Give back, word for word, the line that contains "destruct Hp as" and every line that follows it in the data below.

▶

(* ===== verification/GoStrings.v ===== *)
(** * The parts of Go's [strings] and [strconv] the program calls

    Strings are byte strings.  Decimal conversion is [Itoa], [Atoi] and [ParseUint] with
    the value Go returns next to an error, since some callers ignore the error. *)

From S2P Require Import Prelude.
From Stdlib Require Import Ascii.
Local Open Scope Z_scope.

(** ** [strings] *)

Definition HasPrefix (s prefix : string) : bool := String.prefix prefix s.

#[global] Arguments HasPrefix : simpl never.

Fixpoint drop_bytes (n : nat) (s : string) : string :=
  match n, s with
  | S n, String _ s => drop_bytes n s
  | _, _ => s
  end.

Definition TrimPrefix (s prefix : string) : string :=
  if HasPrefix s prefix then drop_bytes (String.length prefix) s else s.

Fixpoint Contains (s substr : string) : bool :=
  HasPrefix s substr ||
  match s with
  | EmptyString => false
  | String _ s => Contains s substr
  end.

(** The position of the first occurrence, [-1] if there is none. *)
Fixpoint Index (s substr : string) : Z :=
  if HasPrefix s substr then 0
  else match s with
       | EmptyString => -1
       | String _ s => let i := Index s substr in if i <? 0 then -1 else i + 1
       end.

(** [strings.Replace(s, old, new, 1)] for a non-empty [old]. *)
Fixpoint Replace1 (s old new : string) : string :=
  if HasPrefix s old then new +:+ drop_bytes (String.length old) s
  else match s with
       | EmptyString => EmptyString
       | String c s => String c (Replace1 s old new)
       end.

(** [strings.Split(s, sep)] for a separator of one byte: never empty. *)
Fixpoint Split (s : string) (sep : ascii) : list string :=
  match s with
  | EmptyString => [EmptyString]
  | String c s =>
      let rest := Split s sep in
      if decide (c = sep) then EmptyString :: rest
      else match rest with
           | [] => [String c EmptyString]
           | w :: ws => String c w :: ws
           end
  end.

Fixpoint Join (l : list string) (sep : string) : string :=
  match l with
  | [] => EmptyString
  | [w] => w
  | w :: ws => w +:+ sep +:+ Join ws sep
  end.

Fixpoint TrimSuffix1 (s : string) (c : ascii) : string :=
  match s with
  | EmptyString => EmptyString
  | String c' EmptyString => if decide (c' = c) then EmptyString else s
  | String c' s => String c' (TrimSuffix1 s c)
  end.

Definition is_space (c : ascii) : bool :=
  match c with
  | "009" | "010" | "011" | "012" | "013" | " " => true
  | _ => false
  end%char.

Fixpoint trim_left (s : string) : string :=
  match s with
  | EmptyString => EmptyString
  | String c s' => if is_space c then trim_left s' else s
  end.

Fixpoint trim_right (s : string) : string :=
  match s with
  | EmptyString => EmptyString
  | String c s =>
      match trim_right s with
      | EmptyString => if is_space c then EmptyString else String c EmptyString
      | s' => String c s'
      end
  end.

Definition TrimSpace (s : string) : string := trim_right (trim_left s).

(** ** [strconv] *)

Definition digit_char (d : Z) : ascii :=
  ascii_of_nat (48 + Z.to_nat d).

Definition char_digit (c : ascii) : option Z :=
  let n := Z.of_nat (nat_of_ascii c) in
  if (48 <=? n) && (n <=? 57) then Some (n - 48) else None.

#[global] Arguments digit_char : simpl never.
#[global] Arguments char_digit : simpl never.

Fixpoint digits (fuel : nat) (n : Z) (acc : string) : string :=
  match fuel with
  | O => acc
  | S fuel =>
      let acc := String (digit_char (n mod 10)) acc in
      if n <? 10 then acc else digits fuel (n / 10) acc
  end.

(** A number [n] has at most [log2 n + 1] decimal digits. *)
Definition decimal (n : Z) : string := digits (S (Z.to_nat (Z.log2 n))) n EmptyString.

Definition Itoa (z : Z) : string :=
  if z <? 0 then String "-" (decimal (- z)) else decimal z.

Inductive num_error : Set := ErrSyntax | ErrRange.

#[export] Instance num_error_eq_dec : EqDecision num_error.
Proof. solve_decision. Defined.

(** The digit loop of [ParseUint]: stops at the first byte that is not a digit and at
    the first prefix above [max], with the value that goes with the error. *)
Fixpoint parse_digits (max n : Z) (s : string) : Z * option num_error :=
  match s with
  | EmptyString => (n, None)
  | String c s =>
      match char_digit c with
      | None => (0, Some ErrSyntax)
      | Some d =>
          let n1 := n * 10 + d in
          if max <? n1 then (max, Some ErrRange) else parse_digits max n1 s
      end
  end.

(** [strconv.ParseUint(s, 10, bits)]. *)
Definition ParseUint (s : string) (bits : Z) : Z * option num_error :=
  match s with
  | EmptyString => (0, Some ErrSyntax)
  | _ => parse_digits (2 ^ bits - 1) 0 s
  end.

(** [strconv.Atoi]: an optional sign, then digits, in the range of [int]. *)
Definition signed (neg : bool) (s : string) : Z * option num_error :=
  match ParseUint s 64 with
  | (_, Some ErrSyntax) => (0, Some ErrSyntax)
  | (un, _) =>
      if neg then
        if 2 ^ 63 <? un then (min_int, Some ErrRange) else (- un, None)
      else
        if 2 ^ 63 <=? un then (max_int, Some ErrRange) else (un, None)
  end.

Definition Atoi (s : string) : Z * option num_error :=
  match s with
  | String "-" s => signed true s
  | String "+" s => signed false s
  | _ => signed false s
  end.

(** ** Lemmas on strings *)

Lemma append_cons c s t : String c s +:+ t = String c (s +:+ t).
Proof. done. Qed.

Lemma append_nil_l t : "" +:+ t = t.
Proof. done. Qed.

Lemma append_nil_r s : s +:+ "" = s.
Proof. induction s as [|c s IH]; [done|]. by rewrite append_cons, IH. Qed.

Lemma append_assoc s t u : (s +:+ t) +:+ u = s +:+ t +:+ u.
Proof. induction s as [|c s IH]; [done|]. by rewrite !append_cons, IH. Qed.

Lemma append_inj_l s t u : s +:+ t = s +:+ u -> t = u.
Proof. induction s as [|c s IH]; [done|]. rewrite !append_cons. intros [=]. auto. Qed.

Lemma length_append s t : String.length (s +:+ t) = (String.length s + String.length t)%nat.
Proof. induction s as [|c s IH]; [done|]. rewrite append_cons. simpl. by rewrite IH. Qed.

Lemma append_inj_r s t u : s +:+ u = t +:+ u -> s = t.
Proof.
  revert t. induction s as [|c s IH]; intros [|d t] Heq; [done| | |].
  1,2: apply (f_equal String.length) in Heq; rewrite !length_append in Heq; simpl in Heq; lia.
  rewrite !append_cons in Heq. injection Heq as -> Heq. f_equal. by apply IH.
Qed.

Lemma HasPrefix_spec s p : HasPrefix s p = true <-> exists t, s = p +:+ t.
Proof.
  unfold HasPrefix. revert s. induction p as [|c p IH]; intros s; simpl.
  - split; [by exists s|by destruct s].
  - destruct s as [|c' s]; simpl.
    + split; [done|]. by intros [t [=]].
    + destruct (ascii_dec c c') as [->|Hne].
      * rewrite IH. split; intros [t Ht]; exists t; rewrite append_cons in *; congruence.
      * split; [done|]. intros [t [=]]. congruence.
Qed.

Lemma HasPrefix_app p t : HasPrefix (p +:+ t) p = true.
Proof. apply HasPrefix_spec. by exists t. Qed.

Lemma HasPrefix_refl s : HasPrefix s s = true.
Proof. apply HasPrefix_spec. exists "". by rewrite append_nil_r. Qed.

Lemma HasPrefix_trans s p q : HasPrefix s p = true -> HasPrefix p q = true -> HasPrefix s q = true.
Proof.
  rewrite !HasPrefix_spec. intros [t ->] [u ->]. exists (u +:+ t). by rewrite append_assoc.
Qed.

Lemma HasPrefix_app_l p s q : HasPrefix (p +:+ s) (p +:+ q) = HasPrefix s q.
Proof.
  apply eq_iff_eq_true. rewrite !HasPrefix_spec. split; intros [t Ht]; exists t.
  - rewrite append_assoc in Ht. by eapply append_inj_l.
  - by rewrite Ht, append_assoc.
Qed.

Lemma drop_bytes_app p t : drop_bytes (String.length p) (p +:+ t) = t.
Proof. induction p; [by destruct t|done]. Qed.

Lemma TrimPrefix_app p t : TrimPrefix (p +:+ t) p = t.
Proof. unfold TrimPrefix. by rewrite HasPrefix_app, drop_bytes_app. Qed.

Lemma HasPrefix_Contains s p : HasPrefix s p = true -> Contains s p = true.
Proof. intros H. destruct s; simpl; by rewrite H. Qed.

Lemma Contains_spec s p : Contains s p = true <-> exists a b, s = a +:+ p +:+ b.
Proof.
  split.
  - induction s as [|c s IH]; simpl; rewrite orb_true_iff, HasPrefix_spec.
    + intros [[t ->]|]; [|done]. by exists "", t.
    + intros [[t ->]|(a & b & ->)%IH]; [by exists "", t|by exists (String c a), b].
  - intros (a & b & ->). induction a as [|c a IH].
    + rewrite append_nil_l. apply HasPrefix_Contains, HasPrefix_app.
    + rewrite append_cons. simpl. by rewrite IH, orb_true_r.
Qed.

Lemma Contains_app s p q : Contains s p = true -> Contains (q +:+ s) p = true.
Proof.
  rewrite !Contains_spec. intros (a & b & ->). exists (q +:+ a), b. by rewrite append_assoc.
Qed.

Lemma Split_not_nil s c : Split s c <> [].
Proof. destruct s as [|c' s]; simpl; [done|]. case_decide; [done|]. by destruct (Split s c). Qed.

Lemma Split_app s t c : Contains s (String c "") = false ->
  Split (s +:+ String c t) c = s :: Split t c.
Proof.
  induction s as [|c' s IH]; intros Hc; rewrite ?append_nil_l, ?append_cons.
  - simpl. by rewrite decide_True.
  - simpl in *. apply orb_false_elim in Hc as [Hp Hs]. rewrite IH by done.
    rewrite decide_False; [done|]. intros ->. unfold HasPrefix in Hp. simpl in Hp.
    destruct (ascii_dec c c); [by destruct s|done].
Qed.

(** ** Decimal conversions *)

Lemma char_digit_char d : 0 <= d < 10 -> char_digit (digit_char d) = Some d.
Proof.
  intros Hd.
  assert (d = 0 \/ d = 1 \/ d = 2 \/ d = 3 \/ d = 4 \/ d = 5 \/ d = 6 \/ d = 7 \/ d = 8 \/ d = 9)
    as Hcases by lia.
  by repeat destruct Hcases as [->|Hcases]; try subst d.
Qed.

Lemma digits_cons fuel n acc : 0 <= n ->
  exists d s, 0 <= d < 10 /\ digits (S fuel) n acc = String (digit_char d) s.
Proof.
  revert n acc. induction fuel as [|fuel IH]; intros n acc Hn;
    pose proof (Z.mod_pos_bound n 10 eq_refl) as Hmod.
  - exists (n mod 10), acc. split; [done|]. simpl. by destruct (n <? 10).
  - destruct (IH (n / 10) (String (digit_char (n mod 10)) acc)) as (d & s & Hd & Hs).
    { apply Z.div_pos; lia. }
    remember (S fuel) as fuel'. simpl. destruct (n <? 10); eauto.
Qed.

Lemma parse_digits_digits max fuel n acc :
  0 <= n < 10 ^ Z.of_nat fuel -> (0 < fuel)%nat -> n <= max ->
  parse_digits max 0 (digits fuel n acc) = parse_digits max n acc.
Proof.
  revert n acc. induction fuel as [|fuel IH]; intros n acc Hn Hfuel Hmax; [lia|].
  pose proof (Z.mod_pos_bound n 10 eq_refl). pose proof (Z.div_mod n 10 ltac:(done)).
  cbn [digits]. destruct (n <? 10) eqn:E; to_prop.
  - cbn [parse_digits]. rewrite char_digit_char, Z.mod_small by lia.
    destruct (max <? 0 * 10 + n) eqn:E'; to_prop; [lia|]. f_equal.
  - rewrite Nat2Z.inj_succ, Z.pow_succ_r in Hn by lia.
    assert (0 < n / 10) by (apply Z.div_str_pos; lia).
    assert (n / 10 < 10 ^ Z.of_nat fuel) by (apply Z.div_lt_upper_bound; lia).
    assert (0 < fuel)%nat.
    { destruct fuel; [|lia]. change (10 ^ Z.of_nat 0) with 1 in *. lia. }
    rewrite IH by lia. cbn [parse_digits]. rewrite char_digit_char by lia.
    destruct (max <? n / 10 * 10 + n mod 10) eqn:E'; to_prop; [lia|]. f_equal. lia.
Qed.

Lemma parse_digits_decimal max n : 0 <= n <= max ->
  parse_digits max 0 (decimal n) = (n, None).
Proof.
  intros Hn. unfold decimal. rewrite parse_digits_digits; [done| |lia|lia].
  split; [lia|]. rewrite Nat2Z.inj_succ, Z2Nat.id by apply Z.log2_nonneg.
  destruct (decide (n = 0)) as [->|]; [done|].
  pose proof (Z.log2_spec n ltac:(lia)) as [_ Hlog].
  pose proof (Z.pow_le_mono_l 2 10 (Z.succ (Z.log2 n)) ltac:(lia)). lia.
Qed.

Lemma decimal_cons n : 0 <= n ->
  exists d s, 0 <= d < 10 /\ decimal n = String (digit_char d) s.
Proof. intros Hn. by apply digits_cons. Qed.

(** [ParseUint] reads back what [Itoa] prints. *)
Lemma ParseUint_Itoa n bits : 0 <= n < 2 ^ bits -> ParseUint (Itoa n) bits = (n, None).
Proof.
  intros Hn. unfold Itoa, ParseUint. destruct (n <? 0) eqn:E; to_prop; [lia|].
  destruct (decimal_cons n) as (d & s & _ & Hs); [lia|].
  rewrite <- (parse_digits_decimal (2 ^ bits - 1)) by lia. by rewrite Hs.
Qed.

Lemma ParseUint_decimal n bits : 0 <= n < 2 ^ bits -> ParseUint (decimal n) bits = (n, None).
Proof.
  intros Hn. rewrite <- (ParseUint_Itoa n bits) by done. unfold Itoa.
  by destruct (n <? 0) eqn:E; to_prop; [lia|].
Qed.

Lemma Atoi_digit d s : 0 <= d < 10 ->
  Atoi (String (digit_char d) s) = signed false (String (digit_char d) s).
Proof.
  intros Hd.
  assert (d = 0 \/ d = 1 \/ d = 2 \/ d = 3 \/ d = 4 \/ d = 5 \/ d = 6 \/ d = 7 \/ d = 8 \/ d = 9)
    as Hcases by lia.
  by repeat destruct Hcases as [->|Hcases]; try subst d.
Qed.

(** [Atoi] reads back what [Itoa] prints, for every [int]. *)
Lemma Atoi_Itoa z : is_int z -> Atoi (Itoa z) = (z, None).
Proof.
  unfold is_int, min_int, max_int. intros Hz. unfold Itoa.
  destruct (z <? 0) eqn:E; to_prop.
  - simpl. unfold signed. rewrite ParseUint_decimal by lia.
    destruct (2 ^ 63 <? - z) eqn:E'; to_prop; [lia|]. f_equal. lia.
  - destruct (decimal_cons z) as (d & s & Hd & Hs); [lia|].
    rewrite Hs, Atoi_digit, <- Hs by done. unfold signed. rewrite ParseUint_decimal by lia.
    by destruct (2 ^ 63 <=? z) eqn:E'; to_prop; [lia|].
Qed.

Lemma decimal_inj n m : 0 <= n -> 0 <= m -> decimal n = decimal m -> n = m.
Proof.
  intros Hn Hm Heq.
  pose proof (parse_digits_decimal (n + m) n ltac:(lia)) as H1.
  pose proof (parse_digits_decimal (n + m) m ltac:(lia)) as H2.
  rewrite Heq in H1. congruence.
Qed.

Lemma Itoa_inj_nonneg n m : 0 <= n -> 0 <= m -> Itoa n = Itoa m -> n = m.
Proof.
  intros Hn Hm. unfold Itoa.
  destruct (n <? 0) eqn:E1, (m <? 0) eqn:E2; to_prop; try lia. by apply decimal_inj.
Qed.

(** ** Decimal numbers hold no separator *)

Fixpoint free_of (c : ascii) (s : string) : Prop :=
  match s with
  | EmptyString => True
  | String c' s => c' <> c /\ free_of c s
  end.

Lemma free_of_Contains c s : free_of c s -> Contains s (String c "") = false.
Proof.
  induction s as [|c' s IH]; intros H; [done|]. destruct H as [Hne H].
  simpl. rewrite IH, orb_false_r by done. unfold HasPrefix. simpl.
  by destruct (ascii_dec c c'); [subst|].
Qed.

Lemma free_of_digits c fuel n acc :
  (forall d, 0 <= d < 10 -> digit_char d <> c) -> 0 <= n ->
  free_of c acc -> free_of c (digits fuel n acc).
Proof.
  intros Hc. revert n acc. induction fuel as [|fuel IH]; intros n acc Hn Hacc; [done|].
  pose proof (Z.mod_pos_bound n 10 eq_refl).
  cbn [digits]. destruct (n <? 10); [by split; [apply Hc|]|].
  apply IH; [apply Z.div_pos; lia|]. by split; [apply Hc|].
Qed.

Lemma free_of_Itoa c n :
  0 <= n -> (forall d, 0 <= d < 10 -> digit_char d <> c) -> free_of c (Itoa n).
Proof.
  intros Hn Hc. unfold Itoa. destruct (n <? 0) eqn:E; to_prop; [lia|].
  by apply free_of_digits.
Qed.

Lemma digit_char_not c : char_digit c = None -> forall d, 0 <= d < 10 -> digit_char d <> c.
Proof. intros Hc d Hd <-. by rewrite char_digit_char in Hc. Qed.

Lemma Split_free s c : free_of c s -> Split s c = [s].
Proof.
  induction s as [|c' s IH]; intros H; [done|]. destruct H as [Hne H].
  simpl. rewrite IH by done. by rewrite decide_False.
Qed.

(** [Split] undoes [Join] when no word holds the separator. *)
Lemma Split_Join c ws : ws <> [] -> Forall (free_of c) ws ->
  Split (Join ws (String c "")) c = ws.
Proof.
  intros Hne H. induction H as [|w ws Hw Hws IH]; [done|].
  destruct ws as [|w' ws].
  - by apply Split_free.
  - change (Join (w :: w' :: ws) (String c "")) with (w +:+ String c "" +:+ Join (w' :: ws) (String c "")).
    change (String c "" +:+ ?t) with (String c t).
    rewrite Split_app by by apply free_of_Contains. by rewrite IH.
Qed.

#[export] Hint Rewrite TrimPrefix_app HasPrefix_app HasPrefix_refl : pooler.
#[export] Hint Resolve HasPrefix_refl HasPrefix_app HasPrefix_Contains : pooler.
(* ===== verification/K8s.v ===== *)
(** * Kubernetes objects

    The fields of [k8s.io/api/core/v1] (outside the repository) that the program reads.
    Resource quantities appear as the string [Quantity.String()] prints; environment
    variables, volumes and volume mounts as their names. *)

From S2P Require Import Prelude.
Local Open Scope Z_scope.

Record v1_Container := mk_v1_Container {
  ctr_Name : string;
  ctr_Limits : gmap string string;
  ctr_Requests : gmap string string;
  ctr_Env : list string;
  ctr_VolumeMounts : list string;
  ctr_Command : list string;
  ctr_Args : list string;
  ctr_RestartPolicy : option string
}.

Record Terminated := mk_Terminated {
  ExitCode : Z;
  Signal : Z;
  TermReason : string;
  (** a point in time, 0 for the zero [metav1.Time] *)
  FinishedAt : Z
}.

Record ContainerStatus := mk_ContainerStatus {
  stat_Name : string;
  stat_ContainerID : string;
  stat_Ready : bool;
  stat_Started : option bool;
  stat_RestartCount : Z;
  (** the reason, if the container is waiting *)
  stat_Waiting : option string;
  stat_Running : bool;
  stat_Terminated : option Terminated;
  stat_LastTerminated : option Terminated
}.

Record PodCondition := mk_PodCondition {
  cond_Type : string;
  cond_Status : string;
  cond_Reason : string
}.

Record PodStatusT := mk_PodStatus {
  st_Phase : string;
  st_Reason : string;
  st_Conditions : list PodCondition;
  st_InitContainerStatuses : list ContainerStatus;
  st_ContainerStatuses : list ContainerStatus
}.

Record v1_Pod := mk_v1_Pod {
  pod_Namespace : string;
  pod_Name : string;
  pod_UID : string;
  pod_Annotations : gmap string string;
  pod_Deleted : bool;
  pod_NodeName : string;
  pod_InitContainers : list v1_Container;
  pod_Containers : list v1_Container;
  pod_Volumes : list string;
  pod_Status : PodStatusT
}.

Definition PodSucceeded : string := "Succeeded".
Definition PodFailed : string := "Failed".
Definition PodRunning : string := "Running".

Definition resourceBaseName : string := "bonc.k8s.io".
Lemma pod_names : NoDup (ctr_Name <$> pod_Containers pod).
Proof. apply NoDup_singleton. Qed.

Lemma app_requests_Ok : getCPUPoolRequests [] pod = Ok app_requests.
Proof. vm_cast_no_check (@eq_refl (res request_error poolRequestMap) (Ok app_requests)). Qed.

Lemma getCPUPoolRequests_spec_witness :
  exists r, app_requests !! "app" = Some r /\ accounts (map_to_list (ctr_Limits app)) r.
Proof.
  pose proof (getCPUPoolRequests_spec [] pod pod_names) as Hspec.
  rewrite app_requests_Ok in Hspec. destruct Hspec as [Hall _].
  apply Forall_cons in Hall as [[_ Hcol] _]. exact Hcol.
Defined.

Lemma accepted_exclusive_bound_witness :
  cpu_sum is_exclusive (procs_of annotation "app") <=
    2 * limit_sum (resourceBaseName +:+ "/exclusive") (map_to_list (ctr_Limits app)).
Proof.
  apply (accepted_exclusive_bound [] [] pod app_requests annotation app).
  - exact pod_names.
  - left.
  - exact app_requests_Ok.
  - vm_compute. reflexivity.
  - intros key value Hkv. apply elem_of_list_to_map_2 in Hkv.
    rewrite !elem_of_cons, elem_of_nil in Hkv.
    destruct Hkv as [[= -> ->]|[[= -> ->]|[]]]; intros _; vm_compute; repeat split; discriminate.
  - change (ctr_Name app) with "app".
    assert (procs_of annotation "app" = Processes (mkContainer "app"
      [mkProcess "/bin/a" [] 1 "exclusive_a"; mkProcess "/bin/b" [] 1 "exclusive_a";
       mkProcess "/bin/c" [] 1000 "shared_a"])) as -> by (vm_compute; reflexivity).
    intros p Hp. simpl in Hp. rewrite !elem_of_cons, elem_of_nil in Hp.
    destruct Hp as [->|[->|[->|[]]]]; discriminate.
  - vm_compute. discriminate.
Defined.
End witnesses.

◀

*Response area:*
    destruct Hp as [->|[->|[->|[]]]]; discriminate.
  - vm_compute. discriminate.
Defined.
End witnesses.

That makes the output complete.